Sonntag, 5. und 19. August, 15 Uhr, Franziskanermuseum

Kombiführung 'Das Geheimnis der Keltenfürstin' und 'Keltisches Fürstengrab Magdalenenberg'

Die Führung durch beide Keltenausstellungen zeigt die spektakuläre Schau zum Geheimnis der Keltenfürstin von der Heuneburg und schlägt in der Abteilung 'Keltisches Fürstengrab Magdalenenberg' die Brücke zu diesem weiteren wichtigen Fundplatz der keltischen Zeit in Baden-Württemberg.
Die Führungen am 5. August (Peter Graßmann) und am 19. August (Franz Link) starten jeweils im Foyer des Franziskanermuseums.

Mehr Informationen zur Sonderausstellung

Dunkles Werbebild mit großem weißen Schriftzug STADT HOCH2 und kleinem Untertitel Wie tickt Villingen-Schwenningen? auf grafischem Hintergrund mit skizzenhafter Stadtlinie und Münzen

Blog STADT HOCH 2

Eine Ausstellung mit Lokalkolorit im Alten Rathaus

Im Blog STADT HOCH 2 beschäftigt sich Anita Auer mit der Ausstellung 'Künstlerblicke auf Villingen' im Alten Rathaus und reflektiert dabei das Verhältnis zwischen Kunst und Wirklichkeit.
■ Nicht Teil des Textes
(** * bot-scalping: indicator engine, signal evaluator and consensus

    A shallow embedding of [src/bot.py]: [compute_indicators],
    [evaluate_conditions] and [analyze_symbol], with the pandas / numpy
    column operations they call.

    Numeric model.  A Python float is a real number, an infinity or NaN
    (which pandas also uses for a missing value).  Rounding, overflow and
    signed zeros are outside the model.  A candle holds parsed exchange
    prices, so its fields are plain reals; NaN only arises inside the
    engine ([shift], [diff], [rolling], [replace(0, nan)]), and an infinity
    could only arise from a division by zero. *)

From Stdlib Require Import Ascii String Reals Lra Lia List Bool Arith Sorted.
Import ListNotations.
Open Scope R_scope.

(** ** Floats with NaN and infinities *)

Module Float.

(** [Inf false] is +inf and [Inf true] is -inf. *)
Inductive F : Type :=
| NaN
| Num (x : R)
| Inf (neg : bool).

Definition num (x : R) : F := Num x.

(** Sign of a real: [true] when negative. *)
Definition Rneg (x : R) : bool := if Rlt_dec x 0 then true else false.

(** IEEE arithmetic on the extended reals.  The reals have a single zero:
    signed zeros are outside the model, and a non-zero number divided by
    zero takes the sign of the numerator, as with a divisor [+0.0]. *)
Definition fadd (a b : F) : F :=
  match a, b with
  | Num x, Num y => Num (x + y)
  | Num _, Inf s => Inf s
  | Inf s, Num _ => Inf s
  | Inf s, Inf t => if Bool.eqb s t then Inf s else NaN
  | _, _ => NaN
  end.

Definition fsub (a b : F) : F :=
  match a, b with
  | Num x, Num y => Num (x - y)
  | Num _, Inf s => Inf (negb s)
  | Inf s, Num _ => Inf s
  | Inf s, Inf t => if Bool.eqb s t then NaN else Inf s
  | _, _ => NaN
  end.

Definition fmul (a b : F) : F :=
  match a, b with
  | Num x, Num y => Num (x * y)
  | Num x, Inf s => if Req_dec_T x 0 then NaN else Inf (xorb (Rneg x) s)
  | Inf s, Num y => if Req_dec_T y 0 then NaN else Inf (xorb s (Rneg y))
  | Inf s, Inf t => Inf (xorb s t)
  | _, _ => NaN
  end.

(** Division: [x / 0] is an infinity for [x <> 0] and NaN for [x = 0]. *)
Definition fdiv (a b : F) : F :=
  match a, b with
  | Num x, Num y =>
      if Req_dec_T y 0
      then (if Req_dec_T x 0 then NaN else Inf (Rneg x))
      else Num (x / y)
  | Num _, Inf _ => Num 0
  | Inf s, Num y => Inf (xorb s (Rneg y))
  | _, _ => NaN
  end.

Definition fabs (a : F) : F :=
  match a with
  | NaN => NaN
  | Num x => Num (Rabs x)
  | Inf _ => Inf false
  end.

(** The larger and the smaller of two floats, NaN if either is NaN. *)
Definition fmax (a b : F) : F :=
  match a, b with
  | NaN, _ => NaN
  | _, NaN => NaN
  | Num x, Num y => Num (Rmax x y)
  | Inf false, _ => Inf false
  | _, Inf false => Inf false
  | Inf true, _ => b
  | _, Inf true => a
  end.

Definition fmin (a b : F) : F :=
  match a, b with
  | NaN, _ => NaN
  | _, NaN => NaN
  | Num x, Num y => Num (Rmin x y)
  | Inf true, _ => Inf true
  | _, Inf true => Inf true
  | Inf false, _ => b
  | _, Inf false => a
  end.

(** Comparisons: any comparison with NaN is [false]. *)
Definition Rltb (x y : R) : bool := if Rlt_dec x y then true else false.
Definition Rleb (x y : R) : bool := if Rle_dec x y then true else false.

Definition flt (a b : F) : bool :=
  match a, b with
  | Num x, Num y => Rltb x y
  | Inf true, Num _ => true
  | Num _, Inf false => true
  | Inf true, Inf false => true
  | _, _ => false
  end.

Definition fle (a b : F) : bool :=
  match a, b with
  | Num x, Num y => Rleb x y
  | Inf true, Num _ => true
  | Num _, Inf false => true
  | Inf true, Inf _ => true
  | Inf false, Inf false => true
  | _, _ => false
  end.

Definition fgt (a b : F) : bool := flt b a.
Definition fge (a b : F) : bool := fle b a.

(** The same comparisons as propositions. *)
Definition Flt (a b : F) : Prop :=
  match a, b with
  | Num x, Num y => x < y
  | Inf true, Num _ => True
  | Num _, Inf false => True
  | Inf true, Inf false => True
  | _, _ => False
  end.

Definition Fle (a b : F) : Prop :=
  match a, b with
  | Num x, Num y => x <= y
  | Inf true, Num _ => True
  | Num _, Inf false => True
  | Inf true, Inf _ => True
  | Inf false, Inf false => True
  | _, _ => False
  end.

Definition Fgt (a b : F) : Prop := Flt b a.
Definition Fge (a b : F) : Prop := Fle b a.

(** [a] is a (finite) number: neither NaN nor an infinity. *)
Definition is_num (a : F) : Prop := exists x, a = Num x.

Definition is_nan (a : F) : bool :=
  match a with
  | NaN => true
  | _ => false
  end.

End Float.
Import Float.

(** ** Configuration (the module-level constants of the script) *)

Definition TIMEFRAMES : list string :=
  ["1m"; "5m"; "15m"; "30m"; "1h"]%string.
Definition LIMIT : nat := 100.

Definition EMA_FAST : nat := 7.
Definition EMA_SLOW : nat := 25.
Definition RSI_WINDOW : nat := 7.
Definition ADX_WINDOW : nat := 14.
Definition BB_WINDOW : nat := 20.
Definition VOL_WINDOW : nat := 20.
Definition MACD_FAST : nat := 12.
Definition MACD_SLOW : nat := 26.
Definition MACD_SIGNAL : nat := 9.
Definition ADX_THRESHOLD : R := 25.
Definition RSI_BUY_MIN : R := 50.
Definition RSI_BUY_MAX : R := 65.
Definition RSI_SELL_MIN : R := 35.
Definition RSI_SELL_MAX : R := 50.

(** ** Data model *)

Inductive Signal : Type := BUY | SELL | NEUTRAL.

Definition Signal_eqb (a b : Signal) : bool :=
  match a, b with
  | BUY, BUY | SELL, SELL | NEUTRAL, NEUTRAL => true
  | _, _ => false
  end.

(** One row of the data frame, as [evaluate_conditions] reads it. *)
Record Snapshot : Type := mkSnapshot {
  close : F;
  volume : F;
  EMA_fast : F;
  EMA_slow : F;
  MACD : F;
  MACD_signal : F;
  RSI : F;
  ADX : F;
  bb_upper : F;
  bb_lower : F;
  vol_ma : F
}.

(** Python's [all] on a list of booleans. *)
Definition all (bs : list bool) : bool := forallb (fun b => b) bs.

(** ** Signal evaluator *)

Definition ema_buy (l : Snapshot) : bool := fgt (EMA_fast l) (EMA_slow l).
Definition ema_sell (l : Snapshot) : bool := flt (EMA_fast l) (EMA_slow l).
Definition macd_buy (l : Snapshot) : bool := fgt (MACD l) (MACD_signal l).
Definition macd_sell (l : Snapshot) : bool := flt (MACD l) (MACD_signal l).
(** [lo <= x <= hi] is Python's chained comparison. *)
Definition rsi_buy (l : Snapshot) : bool :=
  fle (num RSI_BUY_MIN) (RSI l) && fle (RSI l) (num RSI_BUY_MAX).
Definition rsi_sell (l : Snapshot) : bool :=
  fle (num RSI_SELL_MIN) (RSI l) && fle (RSI l) (num RSI_SELL_MAX).
Definition adx_ok (l : Snapshot) : bool := fge (ADX l) (num ADX_THRESHOLD).
Definition vol_ok (l : Snapshot) : bool := fge (volume l) (vol_ma l).
Definition bb_buy (l : Snapshot) : bool := fgt (close l) (bb_upper l).
Definition bb_sell (l : Snapshot) : bool := flt (close l) (bb_lower l).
https://www.stadthochzwei.de/2018/07/10/eine-ausstellung-mit-lokalkolorit-im-alten-rathaus/

Die Sonderausstellung mit Bildern Villinger Maler aus der Sammlung Heinzmann kann an allen Augustwochenenden besichtigt werden.
Samstag von 13 bis 17 Uhr, Sonntag von 11 bis 17 Uhr

Weitere Blog-Beiträge gibt es unter www.stadthochzwei.de

Backsteingebäude mit drei Bogenfenstern, darüber ein weißer Uhr- und Glockenturm mit sichtbarem Zifferblatt; blauer Himmel und kahle Baumzweige im Vordergrund.

Donnerstag, 9. August, 15 Uhr, Uhrenindustriemuseum

Öffentliche Führung: Bürk – Die Württembergische Uhrenfabrik

Die Württembergische Uhrenfabrik wurde 1855 von Johannes Bürk gegründet, die heute erhaltenen Gebäude stammen jedoch aus späteren Jahren. Die beeindruckenden Bauten in der Bürkstraße entstanden in den beiden Jahrzehnten um 1900, als Richard Bürk das Unternehmen erfolgreich leitete und erweiterte. Wo sich heute das Uhrenindustriemuseum befindet, kann so ein spannendes Stück Schwenninger Industriegeschichte nicht nur an Museumsobjekten, sondern auch an den Gebäuden und Bauabschnitten abgelesen werden.
Mit Dr. Ralf Ketterer

Gruppe von Kindern und Erwachsenen vor einem Backsteingebäude, eine Begleiterin erklärt etwas.

Sonntag, 19. August, 15 Uhr, Uhrenindustriemuseum

Familienführung 'Kuckuck, Uhr und Schornstein-Stummel' mit Spielen und Aktionen für Familien

Auf der Suche nach den Tieren im Museum, den Besonderheiten, die eine Fabrik gegenüber normalen Häusern ausmachen oder beim Spezial-Memoryspiel erfahren die Besucher spielerisch, was es mit den Uhren, der Zeit, der Industrie und dem Museum in Schwenningen auf sich hat. Hinzu kommt als Highlight die "lebendige Kuckucksuhr", mit der für große und kleine Besucher nicht nur die Uhrzeit sondern auch das Design eines solchen Klassikers des Schwarzwälder Uhrenbaus ablesbar wird.